Aging men have some of the highest rates of loneliness across Australia. In many cases and many marriages, the wife is the link to social engagements, whether they be family gatherings or community functions. It’s these gatherings that, for some elderly people, provide their connectedness to community. But if the more socially active partner dies, it can be a difficult and uneasy role for the newly-widowed partner to play. The Men’s Sheds movement has steadily grown to serve a part of the aging community – and has done so effectively. According to the Australian Men’s Shed Association, there are nearly 1,000 Men’s Sheds across the country. These sheds provide a casual community of men who use their skills to tinker, fix and repurpose things for their community. It’s an easy place to socialise on a common level and it provides men with a place to go for good company.
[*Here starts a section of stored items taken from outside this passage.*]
(** The checksum and the chunks are taken out of the state. *)
Definition finish_locked (id : string) (state : ReceptionState)
    : Proc (Result TransferJob ObjectFormatError.t * ReceptionState) :=
  if negb (rs_final_received state) then Return (Err ObjectFormatError.ReceptionNotComplete, state)
  else
    let args := build_args (rs_object_id state) (rs_bucket state) (rs_key state)
                  (rs_content_type state) (rs_expires_at state) (rs_staged state) in
    let state := state <| rs_staged := {| st_chunks := []; st_hashed := [];
                                          st_offset := st_offset (rs_staged state) |} |> in
    proc_bind (fun r => Return (r, state)) (finalize_reception id args None).

Definition cleanup_failed_reception (id : string) (object_id : Uuid) : Proc unit :=
  Perform (RemoveDirAll (staging_dir object_id)) (fun removed =>
    Perform Ambient (fun E =>
      Store (fail_reception E id (is_removed removed)
        "Upload reception failed before durable acceptance; resend the source file")
        (fun _ => Return tt))).

(** [receptions], a map from object ids to the states; [None] after a call:
    the entry was removed. *)
Definition Receptions : Type := gmap Uuid ReceptionState.

Section Requests.
Context (parse_uuid : string -> option string).

Definition parse_reception_id (id : string) : Result Uuid ObjectFormatError.t :=
  match parse_uuid id with Some u => Ok u | None => Err ObjectFormatError.ReceptionNotFound end.

Definition reception_state (id : string) (rs : Receptions)
    : Result (Uuid * ReceptionState) ObjectFormatError.t :=
  match parse_reception_id id with
  | Err e => Err e
  | Ok object_id =>
      match rs !! object_id with
      | Some state => Ok (object_id, state)
      | None => Err ObjectFormatError.ReceptionNotFound
      end
  end.

Definition reception_status (id : string) (rs : Receptions) : Task ReceptionStatus :=
  object_id ← (Return (parse_reception_id id) : Task Uuid);
  job ← call (transfer id);
  if negb (match job with Some j => bool_decide (j_state j = JobState.Receiving) | None => false end)
  then fail ObjectFormatError.ReceptionNotFound
  else
    match rs !! object_id with
    | Some state => mret (status_of id state)
    | None => fail ObjectFormatError.ReceptionNotFound
    end.

Definition receive_reception_chunk (id : string) (off : Z) (bytes : list byte) (final_chunk : bool)
    (rs : Receptions) : Proc (Result ReceptionStatus ObjectFormatError.t * Receptions) :=
  match reception_state id rs with
  | Err e => Return (Err e, rs)
  | Ok (object_id, state) =>
      proc_bind (fun '(r, state) => Return (r, <[object_id := state]> rs))
        (receive_locked id off bytes final_chunk state)
  end.

(** What follows the locked part of [finish_reception]. *)
Definition finish_unlocked (id : string) (object_id : Uuid)
    (r : Result TransferJob ObjectFormatError.t) : Proc unit :=
  match r with
  | Ok _ => Return tt
  | Err _ => cleanup_failed_reception id object_id
  end.

Definition finish_reception (id : string) (rs : Receptions)
    : Proc (Result TransferJob ObjectFormatError.t * Receptions) :=
  match reception_state id rs with
  | Err e => Return (Err e, rs)
  | Ok (object_id, state) =>
      if negb (rs_final_received state) then Return (Err ObjectFormatError.ReceptionNotComplete, rs)
      else
        proc_bind (fun '(r, _) =>
          proc_bind (fun _ => Return (r, delete object_id rs)) (finish_unlocked id object_id r))
          (finish_locked id state)
  end.

Definition abort_reception (id : string) (rs : Receptions)
    : Proc (Result unit ObjectFormatError.t * Receptions) :=
  match reception_state id rs with
  | Err e => Return (Err e, rs)
  | Ok (object_id, _) =>
      Perform (RemoveDirAll (staging_dir object_id)) (fun removed =>
        Perform Ambient (fun E =>
          Store (fail_reception E id (is_removed removed) "resumable reception cancelled")
            (fun r => Return (match r with Ok _ => Ok tt | Err e => Err (ObjectFormatError.Metadata e) end,
                              delete object_id rs))))
  end.
End Requests.
End Reception.

(** ** Names of staged files *)

Lemma append_inj_r (a b s : string) : a +:+ s = b +:+ s -> a = b.
Proof.
  revert b. induction a as [|c a IH]; intros [|d b] H; [done|..];
    [apply (f_equal String.length) in H; rewrite !string_length_app in H; cbn in H; lia..|].
  rewrite !append_cons in H. injection H as -> H. f_equal. by apply IH.
Qed.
Another way to combat loneliness is to encourage mentorship among our retiring colleagues to share their priceless knowledge based on years of experience in the workforce. By connecting older retired colleagues to younger ones, it can give them an opportunity to teach what they know and provide a sense of purpose. There is something incredibly rewarding in passing the torch of learned knowledge through lived experience.
All families at one time or another will deal with the reality of whether they become a caregiver themselves for their aging parent or spouse. And in today’s society, often children and siblings can be dispersed anywhere in the country and indeed the world. We have a long way to go in supporting families who play critical caregiving roles including bringing an elderly parent in to live in our homes. The time costs and monetary costs associated with caring for an elderly parent or spouse cannot be underestimated.
To ensure older Australians are retiring to a standard of living and dignity enjoyed while working, the conversation around aged care must become more nuanced. We must recognise that adequate aged care extends beyond funding for facilities and prioritises connectedness and community.